El fundamento para que se diferencie entre las figuras públicas y privadas consiste en que la primera, por lo general, tiene mayor acceso a los medios de comunicación para refutar la publicación difamatoria y contrarrestar su efecto. También se presume que la figura pública se ha expuesto voluntariamente al riesgo de un escrutinio más riguroso de parte del público. Sin embargo, tales presunciones no se justifican con las figuras privadas, las que no se han lanzado a la escena pública.

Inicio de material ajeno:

(* ===== verification/OdeumRs.v ===== *)
(** * OdeumRs: [Odeum::ResultSet] of the Ruby binding

    The methods of [ResultSet] (odeum_index.c 115-516) over the object
    heap of [RubyRt].  A result set holds the [ODPAIR] array of a search
    ([rs_data], its bytes), its [length] and a cursor [index]; [next]
    returns the id at the cursor and advances it, [score], [id] and
    [index] look at the element before the cursor, [move] shifts the
    cursor, [marshal_dump] and [marshal_load] save and restore the three
    fields.  [ResultSet_free] only releases memory and is not modelled.

    The theorems show: an invariant [rs_ok] (the cursor within
    [0 .. length], the array as long as [length] pairs) that every method
    but [marshal_load] keeps, with no read outside the array; the
    iteration [next] performs; the round trip of [marshal_dump] and
    [marshal_load]; and where the code differs from its comments: [move]
    by one does not move, [move] by [length] from the start does not reach
    the end, a loaded result set has no [@errors], and a [marshal_load]
    with an array shorter than its [length] makes [to_a] read past it. *)
From Stdlib Require Import String ZArith Lia List Bool.
From S2P Require Import Prelude Cache CbList CbStr CbSort CbMapSer SuffixArray RubyRt OdeumApi.
Import ListNotations.
Open Scope list_scope.
Open Scope Z_scope.
Open Scope cres_scope.
Open Scope rb_scope.
(** [vlopen] (villa.c 90-177) on the Depot [d] the file holds, as a writer
    or a reader: the handle, or [None] for [NULL].  An empty database gets
    a root leaf, which a transaction begun and aborted writes out; when
    that fails the handle is closed. *)
Definition vlopen (d : depot) (writer : bool) : option VILLA :=
  let m0 := if 0 <? dprnum d then read_meta d else Some (mkmeta (-1) (-1) 0 0 0) in
  match m0 with
  | None => None
  | Some m =>
      let d := if writer then dpsetflags d (Z.lor (dpgetflags d) VL_FLISVILLA) else d in
      let v := villa_init d writer m in
      if m_root m =? -1 then
        match (let* id := vlleafnew (-1) (-1) in
               let* _ := meta_update (fun m => with_last id (with_root id m)) in
               let* _ := vltranbegin in
               vltranabort) v with
        | (v', Some _) => Some v'
        | (v', None) => None
        end
      else Some v
  end.

(** The part of the handle a transaction saves and restores: the
    metadata, its rollback copy [villa->rbroot ...] and [villa->tran]. *)
Definition tran_state (v : VILLA) : meta * meta * bool := (vl_meta v, vl_rb v, vl_tran v).

(** ** Theorems *)

(** Opening an empty database as a reader fails: [vlopen] makes the root
    leaf and runs [vltranbegin], which refuses a reader with [DP_EMODE],
    so the handle is closed and [NULL] returned.  The specification only
    describes the empty writer case. *)
Theorem vlopen_empty_reader (flags : Z) : vlopen (mkdepot ∅ flags) false = None.
Proof. reflexivity. Qed.

(** An empty database opened as a writer gets one clean root leaf, saved
    to the Depot with the metadata: root and last leaf 1, one leaf, no
    node, no record, and no transaction left open. *)
Theorem vlopen_empty_writer (flags : Z) :
  option_map (fun v => (vl_meta v, vl_tran v, dpget (vl_depot v) 1, vldpgetnum (vl_depot v) VL_ROOTKEY,
                         cbmapget (vl_leafc v) 1))
    (vlopen (mkdepot ∅ flags) true) =
  Some (mkmeta 1 1 1 0 0, false, Some (vlleafsave_buf (mkleaf 1 true [] (-1) (-1))), Some 1,
        Some (mkleaf 1 false [] (-1) (-1))).
Proof. vm_compute. reflexivity. Qed.

(** ** The transaction frame *)

Lemma keeps_at {X A} (f : VILLA -> X) (m : vlm A) v : keeps f m -> f (fst (m v)) = f v.
Proof. intros H. apply H. Qed.

(** A loop body that goes on from the state a call reached, succeeded or
    not. *)
Lemma keeps_recover {X B} (f : VILLA -> X) (m : vlm unit) (k1 k2 : vlm B) :
  keeps f m -> keeps f k1 -> keeps f k2 ->
  keeps f (fun v => match m v with (v', Some _) => k1 v' | (v', None) => k2 v' end).
Proof. intros Hm H1 H2 v. specialize (Hm v). destruct (m v) as [v' [u|]]; cbn in *; [rewrite H1 | rewrite H2]; exact Hm. Qed.

Lemma tran_need_writer e : keeps tran_state (need_writer e).
Proof. unfold need_writer. keeps_chain. frame_by frame_fail_with. Qed.

Lemma tran_write_meta : keeps tran_state write_meta.
Proof. apply keeps_modify. reflexivity. Qed.

Lemma tran_save_dirty_leaves ids err : keeps tran_state (save_dirty_leaves ids err).
Proof.
  revert err. induction ids as [|pid ids IH]; intros err; cbn [save_dirty_leaves]; keeps_chain;
    first [frame_by frame_leaf_get | apply IH | apply keeps_recover; [frame_by frame_vlleafsave | apply IH..]].
Qed.

Lemma tran_save_dirty_nodes ids err : keeps tran_state (save_dirty_nodes ids err).
Proof.
  revert err. induction ids as [|pid ids IH]; intros err; cbn [save_dirty_nodes]; keeps_chain;
    first [frame_by frame_node_get | apply IH | apply keeps_recover; [frame_by frame_vlnodesave | apply IH..]].
Qed.

Lemma tran_drop_dirty_leaves ids err : keeps tran_state (drop_dirty_leaves ids err).
Proof.
  revert err. induction ids as [|pid ids IH]; intros err v; cbn [drop_dirty_leaves]; [reflexivity|].
  destruct (cbmapget (vl_leafc v) pid) as [l|]; [destruct (leaf_dirty l)|]; try apply IH.
  apply keeps_at. keeps_chain; first [frame_by frame_leaf_write | frame_by frame_vlleafcacheout | apply IH].
Qed.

Distinto a la mayor parte de las jurisdicciones norteamericanas, en Puerto Rico se ha adoptado un enfoque funcional en este campo, donde se concentra la atención, no tan sólo en el análisis del tipo de reclamante según las clasificaciones antes mencionadas, sino que también se le brinda gran importancia al contexto específico en que surge la controversia, evaluándose y tomándose en consideración además los siguientes factores: la naturaleza de la declaración alegadamente difamatoria, la audiencia a que se dirige, los intereses que se sirven o vulneran y la relación funcional entre estos factores.
Análisis crítico
Es tiempo de evaluar críticamente la doctrina sentada en el caso de New York Times y adoptada por nuestro Tribunal Supremo en el caso de Torres Silva v. El Mundo. Debemos examinar cuidadosamente el impacto no sólo legal, sino social, de New York Times. ¿Cabe preguntarnos si la vida pública es mejor hoy que hace 20 años? ¿Qué se puede decir de la calidad del servicio público y de la calidad del debate público? ¿Cuánta confianza tiene la ciudadanía en los medios de comunicación y en los procesos políticos? ¿En qué medida la doctrina de New York Times ha contribuido a determinar el actual estado de cosas?
Me sospecho que la doctrina del caso de New York Times, adoptada por nuestro Tribunal Supremo en Torres Silva, ha sido en balance negativo para el país. Creo que la balanza se ha inclinado desmedidamente a favor de la libertad de prensa y en contra del derecho del funcionario o figura pública a la protección de su honra, reputación e intimidad. New York Times prácticamente le brinda inmunidad a los medios de comunicación en casos de difamación relacionados con funcionarios y figuras públicas por dos razones: primero, es sumamente difícil probar malicia real en una acción por difamación, y segundo, el costo prohibitivo de un litigio prácticamente convierte en académica la acción por difamación. Ante una prensa tan poderosa económicamente, conjuntamente con sus compañías de seguro, la figura o funcionario público se convierte muchas veces en una figura indefensa sin remedio práctico alguno para protegerse contra la difamación. Únicamente personas ricas, poderosas e influyentes como el Presidente de la Mobil Oil, el señor Tavourelas, el ex- ministro israelí Sharon, o el General Westmoreland, pueden reunir los recursos económicos necesarios para enfrentarse a los medios de comunicación en un largo y costoso litigio por difamación.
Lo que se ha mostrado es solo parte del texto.